Pada akhirnya, Faiz memang tidak berhasil mengajak Ibu Megawati menyamar seperti Umar bersamanya. Tapi dia sudah cukup bersyukur, Ibu Negara mau mengundangnya ke istana. Jadi dia bisa bercerita kepadanya tentang teman-teman anak jalanan di sekitar rumahnya yang hidup susah.
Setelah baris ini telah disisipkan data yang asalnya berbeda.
(* ===== verification/GatewayTracker.v ===== *)
(** * Gateways and their requests ([src/core/gateway/status_registry.py],
    [src/core/gateway_tracker.py],
    [systems/federation/remote/api/slot_management.py])

    The registry of gateway availability, the facade that joins it with the
    tracker of requests in flight, and the slot a federated request holds
    while it is served. *)
From stdpp Require Import base gmap sets list strings.
From Stdlib Require Import ZArith QArith Lia.
From S2P Require Import Prelude PyFloat ModelId InFlight.
Open Scope Z_scope.

(** ** [GatewayStatusRegistry] *)

Record GatewayInfo := mkInfo {
  info_gateway_id : string;
  host : string;
  port : Z;
  available : bool;
  draining : bool;
  last_seen : Q;
  shutdown_timestamp : option Q;
  drain_timestamp : option Q
}.

Notation Registry := (list (string * GatewayInfo)).

Definition status_register (gateway_id host : string) (port : Z) (now : Q) (s : Registry) : Registry :=
  dset gateway_id (mkInfo gateway_id host port true false now None None) s.

(** [timestamp or time.time()] *)
Definition or_now (timestamp : option Q) (now : Q) : Q :=
  match timestamp with Some q => if Qeq_bool q 0 then now else q | None => now end.

Definition status_draining (gateway_id : string) (timestamp : option Q) (now : Q) (s : Registry) : Registry :=
  match dget gateway_id s with
  | None => s
  | Some g => dset gateway_id (mkInfo (info_gateway_id g) (host g) (port g) false true (last_seen g)
                                 (shutdown_timestamp g) (Some (or_now timestamp now))) s
  end.

Definition status_shutdown (gateway_id : string) (timestamp : Q) (s : Registry) : Registry :=
  match dget gateway_id s with
  | None => s
  | Some g => dset gateway_id (mkInfo (info_gateway_id g) (host g) (port g) false false (last_seen g)
                                 (Some timestamp) (drain_timestamp g)) s
  end.

Definition get_available_gateways (s : Registry) : list GatewayInfo :=
  List.filter (fun g => available g && negb (draining g)) (map snd s).

Definition is_available (gateway_id : string) (s : Registry) : bool :=
  match dget gateway_id s with Some g => available g | None => false end.

(** ** The facade *)

Section Facade.
Context {Meta : Type}.

Record GatewayTracker := mkGatewayTracker {
  status : Registry;
  in_flight : InFlightRequestTracker (Meta := Meta)
}.

Inductive GatewayOp : Type :=
  | RegisterGateway (gateway_id host : string) (port : Z) (now : Q)
  | MarkDraining (gateway_id : string) (timestamp : option Q) (now : Q)
  | MarkShutdown (gateway_id : string) (timestamp : Q)
  | Requests (op : Op (Meta := Meta)).      (* delegated to the tracker *)

Definition mark_shutdown (gateway_id : string) (timestamp : Q) (t : GatewayTracker) : gset string * GatewayTracker :=
  let (affected_requests, fl) := clear_gateway gateway_id (in_flight t) in
  (affected_requests, mkGatewayTracker (status_shutdown gateway_id timestamp (status t)) fl).

Definition run_gateway_op (op : GatewayOp) (t : GatewayTracker) : GatewayTracker :=
  match op with
  | RegisterGateway g h p now =>
      mkGatewayTracker (status_register g h p now (status t)) (register_gateway g (in_flight t))
  | MarkDraining g ts now => mkGatewayTracker (status_draining g ts now (status t)) (in_flight t)
  | MarkShutdown g ts => snd (mark_shutdown g ts t)
  | Requests op => mkGatewayTracker (status t) (run_op op (in_flight t))
  end.

Definition run_gateway_ops (ops : list GatewayOp) : GatewayTracker :=
  fold_left (fun t op => run_gateway_op op t) ops (mkGatewayTracker [] new_tracker).

(** ** [SlotContext] *)

Record SlotContext := mkSlot {
  slot_gateway_id : option string;
  model_str : string;
  slot_request_id : string;
  endpoint_category : string;
  compute_type : string;
  reserved : bool;
  slot_routing_key : option string
}.

(** Without a gateway or with an id that does not parse the request proceeds
    without a slot. *)
Definition try_reserve (max_concurrent_requests : Z) (meta : Meta) (now : Q) (c : SlotContext)
    (t : InFlightRequestTracker) : bool * SlotContext * InFlightRequestTracker :=
  match slot_gateway_id c with
  | Some gateway_id =>
      if bool_decide (gateway_id = ""%string) then (true, c, t)
      else match parse (model_str c) with
           | Raise _ => (true, c, t)
           | Ok m =>
               let (ok, t') := try_reserve_slot gateway_id (endpoint_category c) (compute_type c)
                                 (slot_request_id c) (routing_key m) max_concurrent_requests meta now t in
               (ok, mkSlot (slot_gateway_id c) (model_str c) (slot_request_id c) (endpoint_category c)
                      (compute_type c) ok (Some (routing_key m)), t')
           end
  | None => (true, c, t)
  end.

Definition slot_release (c : SlotContext) (t : InFlightRequestTracker (Meta := Meta))
  : SlotContext * InFlightRequestTracker :=
  match slot_gateway_id c with
  | Some gateway_id =>
      if negb (reserved c) || bool_decide (gateway_id = ""%string) then (c, t)
      else (mkSlot (slot_gateway_id c) (model_str c) (slot_request_id c) (endpoint_category c)
              (compute_type c) false (slot_routing_key c),
            complete_request gateway_id (slot_request_id c) t)
  | None => (c, t)
  end.

(** ** Availability *)

(** Whether [g] is available after [ops]: the last event about it decides. *)
Definition last_says (g : string) (ops : list GatewayOp) : bool :=
  fold_left (fun b op =>
    match op with
    | RegisterGateway g' _ _ _ => if decide (g' = g) then true else b
    | MarkDraining g' _ _ | MarkShutdown g' _ => if decide (g' = g) then false else b
    | Requests _ => b
    end) ops false.

Record registry_ok (s : Registry) : Prop := {
  ok_keys : NoDup (dkeys s);
  ok_info : forall g i, dget g s = Some i -> info_gateway_id i = g /\ (draining i = true -> available i = false)
}.

Lemma registry_dset g i s : registry_ok s -> info_gateway_id i = g -> (draining i = true -> available i = false) ->
  registry_ok (dset g i s).
Proof.
  intros [Hk Hi] Hg Hd. split; [by apply NoDup_dkeys_dset|]. intros g' i' H.
  destruct (decide (g' = g)) as [->|Hne].
  - rewrite dget_dset_eq in H. by injection H as <-.
  - rewrite dget_dset_ne in H by done. by apply Hi.
Qed.

Lemma is_available_dset g i s g' :
  is_available g' (dset g i s) = if decide (g = g') then available i else is_available g' s.
Proof.
  unfold is_available. destruct (decide (g = g')) as [->|Hg]; [by rewrite dget_dset_eq | by rewrite dget_dset_ne].
Qed.

Lemma run_status op t : registry_ok (status t) ->
  registry_ok (status (run_gateway_op op t)) /\
  forall g, is_available g (status (run_gateway_op op t)) =
    match op with
    | RegisterGateway g' _ _ _ => if decide (g' = g) then true else is_available g (status t)
    | MarkDraining g' _ _ | MarkShutdown g' _ => if decide (g' = g) then false else is_available g (status t)
    | Requests _ => is_available g (status t)
    end.
Proof.
  intros H. assert (Hun : forall g' g, dget g' (status t) = None ->
    is_available g (status t) = if decide (g' = g) then false else is_available g (status t)).
  { intros g' g Hg. destruct (decide (g' = g)) as [->|]; [|done]. unfold is_available. by rewrite Hg. }
  destruct op as [g' h p now|g' ts now|g' ts|op]; simpl.
  - split; [by apply registry_dset|]. intros g. apply is_available_dset.
  - unfold status_draining. destruct (dget g' (status t)) as [i|] eqn:E; [|by auto].
    destruct (ok_info _ H g' i E) as [Hi _]. split; [by apply registry_dset|]. intros g. apply is_available_dset.
  - unfold status_shutdown. destruct (dget g' (status t)) as [i|] eqn:E; [|by auto].
    destruct (ok_info _ H g' i E) as [Hi _]. split; [by apply registry_dset|]. intros g. apply is_available_dset.
  - by split.
Qed.

Lemma run_status_all ops : forall t b, registry_ok (status t) -> (forall g, is_available g (status t) = b g) ->
  let t' := fold_left (fun t op => run_gateway_op op t) ops t in
  registry_ok (status t') /\
  forall g, is_available g (status t') =
    fold_left (fun b op =>
      match op with
      | RegisterGateway g' _ _ _ => if decide (g' = g) then true else b
      | MarkDraining g' _ _ | MarkShutdown g' _ => if decide (g' = g) then false else b
      | Requests _ => b
      end) ops (b g).
Proof.
  induction ops as [|op ops IH]; intros t b H Hb; simpl; [done|].
  destruct (run_status op t H) as [H' Ha]. eapply IH in H' as [H1 H2]; [|intros g; apply Ha]. split; [exact H1|].
  intros g. rewrite H2. f_equal. by destruct op; rewrite ?Hb.
Qed.

(** A gateway is available exactly if the last thing reported of it is
    its registration, and not that it is draining or has shut down; the list
    of gateways offered for routing holds the available ones and no others.
    A shutdown hands over the requests in flight on the gateway and leaves
    none there. *)
Theorem availability_exact ops :
  let t := run_gateway_ops ops in
  (forall g, is_available g (status t) = last_says g ops) /\
  (forall i, i ∈ get_available_gateways (status t) <->
     dget (info_gateway_id i) (status t) = Some i /\ last_says (info_gateway_id i) ops = true) /\
  (forall g ts, let (rids, t') := mark_shutdown g ts t in
     rids = requests_of (in_flight t) g /\ get_in_flight_count g (in_flight t') = 0%nat /\
     is_available g (status t') = false).
Proof.
  cbv zeta. assert (H0 : registry_ok []) by (split; [constructor | done]).
  destruct (run_status_all ops (mkGatewayTracker [] new_tracker) (fun _ => false) H0 ltac:(done)) as [Hr Ha].
  change (fold_left _ ops (mkGatewayTracker [] new_tracker)) with (run_gateway_ops ops) in *.
  assert (Hl : forall g, last_says g ops = is_available g (status (run_gateway_ops ops))) by (intros g; symmetry; apply Ha).
  split; [exact Ha|]. split.
  - intros i. unfold get_available_gateways. rewrite elem_of_lfilter, Hl. split.
    + intros [Hi Hb]. apply andb_true_iff in Hb as [Hav _]. apply list_elem_of_fmap in Hi as ([g i'] & -> & Hi).
      apply (elem_of_dget _ _ _ (ok_keys _ Hr)) in Hi. destruct (ok_info _ Hr g i' Hi) as [Hid _]. simpl in *.
      rewrite Hid. split; [done|]. unfold is_available. by rewrite Hi.
    + intros [Hi Hav]. unfold is_available in Hav. rewrite Hi in Hav. split.
      * apply list_elem_of_fmap. exists (info_gateway_id i, i). split; [done|]. by apply dget_Some_in.
      * rewrite Hav. destruct (draining i) eqn:Ed; [|done]. rewrite (proj2 (ok_info _ Hr _ i Hi) Ed) in Hav. done.
  - intros g ts. simpl. split; [done|]. split.
    + unfold get_in_flight_count, requests_of. simpl. by rewrite lookup_insert_eq.
    + unfold status_shutdown. destruct (dget g (status (run_gateway_ops ops))) as [i|] eqn:E.
      * rewrite is_available_dset. by rewrite decide_True.
      * unfold is_available. by rewrite E.
Qed.

(** ** Slots *)

(** A slot is given back.  Reserving a slot always succeeds, and opens the
    request exactly if there is a gateway and the model id parses; releasing
    it, after whatever the tracker did meanwhile, closes that request and no
    other, and a second release changes nothing. *)
Theorem slot_released max meta now c t o :
  Represents t o -> o !! slot_request_id c = None -> reserved c = false ->
  let '(ok, c', t') := try_reserve max meta now c t in
  ok = true /\
  (reserved c' = true <-> exists g m, slot_gateway_id c = Some g /\ g <> ""%string /\ parse (model_str c) = Ok m) /\
  (if reserved c'
   then exists g m, slot_gateway_id c = Some g /\ parse (model_str c) = Ok m /\
     Represents t' (<[slot_request_id c := mkRequest g (routing_key m) (Some (endpoint_category c, compute_type c)) now meta]> o)
   else t' = t) /\
  forall t2 o2, Represents t2 o2 ->
    let (c'', t'') := slot_release c' t2 in
    Represents t'' (if reserved c' then delete (slot_request_id c) o2 else o2) /\
    slot_release c'' t'' = (c'', t'').
Proof.
  intros H Ho Hc. unfold try_reserve. destruct (slot_gateway_id c) as [g|] eqn:Eg.
  2: { split; [done|]. rewrite Hc. split; [split; [discriminate | intros (g & m & H1 & _); congruence]|]. split; [done|].
       intros t2 o2 H2. unfold slot_release. rewrite Eg. simpl. by rewrite Eg. }
  destruct (bool_decide (g = ""%string)) eqn:Ee.
  { apply bool_decide_eq_true in Ee as ->. split; [done|]. rewrite Hc.
    split; [split; [discriminate | intros (g & m & H1 & Hn & _); congruence]|]. split; [done|].
    intros t2 o2 H2. unfold slot_release. rewrite Eg, Hc. simpl. by rewrite Eg, Hc. }
  destruct (parse (model_str c)) as [m|e] eqn:Em.
  2: { split; [done|]. rewrite Hc. split; [split; [discriminate | intros (g' & m & _ & _ & H1); congruence]|]. split; [done|].
       intros t2 o2 H2. unfold slot_release. rewrite Eg, Hc. simpl. by rewrite Eg, Hc. }
  apply bool_decide_eq_false in Ee. simpl. split; [done|]. split; [split; [by exists g, m | done]|]. split.
  - exists g, m. split; [done|]. split; [done|].
    apply (reserve_ok g (endpoint_category c) (compute_type c) (slot_request_id c) (routing_key m) max meta now t o H).
    split; [done|]. intros r Hr. congruence.
  - intros t2 o2 H2. unfold slot_release. simpl. rewrite bool_decide_false by done. simpl.
    split; [by apply complete_ok | done].
Qed.

End Facade.

(** ** Concrete slots *)

Definition full_slot : SlotContext := mkSlot (Some "edge") "llama" "r9" "generation" "gpu" false None.

(** The context does not enforce a capacity: with a limit of 0 it reserves. *)
Lemma slot_released_witness :
  let '(ok, c', t') := try_reserve 0 tt 5 full_slot new_tracker in
  ok = true /\ reserved c' = true /\ Represents (snd (slot_release c' t')) ∅.
Proof.
  pose proof (slot_released 0 tt 5 full_slot new_tracker ∅ represents_new eq_refl eq_refl) as H.
  destruct (try_reserve 0 tt 5 full_slot new_tracker) as [[ok c'] t'] eqn:E.
  destruct H as (H1 & H2 & H3 & H4). assert (Hc : reserved c' = true) by (vm_compute in E; by injection E as <- <- <-).
  rewrite Hc in H3, H4. split; [exact H1|]. split; [exact Hc|]. destruct H3 as (g & m & _ & _ & H3).
  specialize (H4 t' _ H3). destruct (slot_release c' t') as [c'' t'']. destruct H4 as [H4 _].
  rewrite delete_insert_id in H4 by (apply lookup_empty). exact H4.
Defined.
Faiz memiliki dua orang teman anak jalanan. Namanya Siti dan Udin. Siti dan Udin hidup dari mengamen di atas bus kota dan lampu-lampu merah. Faiz mengenal mereka saat bundanya terlambat menjemputnya di sekolah. Dia nekad pulang sendiri dengan menumpang sebuah angkot. Saat angkot yang ditumpanginya berhenti di sebuah lempu merah, ada seorang anak jalanan yang usianya lebih tua darinya, merebut arloji yang melingkar di pergelangan tangannya. Faiz nekad mengejar penjambret itu! Tapi ternyata, anak jalanan yang tubuhnya tidak lebih besar darinya itu tidak seorang diri. Dia bersama seorang preman. Faiz ketakutan. Preman yang rambutnya gondrong itu memaksa Faiz menyerahkan tas dan uang di sakunya. Untung saja ada dua anak jalanan lainnya yang melihat kejadian itu. Mereka segera melapor pada petugas polisi yang berada tak jauh dari tempat kejadian. Akhirnya, preman dan anak jalanan yang menjambret arlojinya ditangkap oleh polisi. Dua anak jalanan yang yang menolong Faiz itulah yang akhirnya menjadi teman Faiz. Mereka adalah Siti dan Udin.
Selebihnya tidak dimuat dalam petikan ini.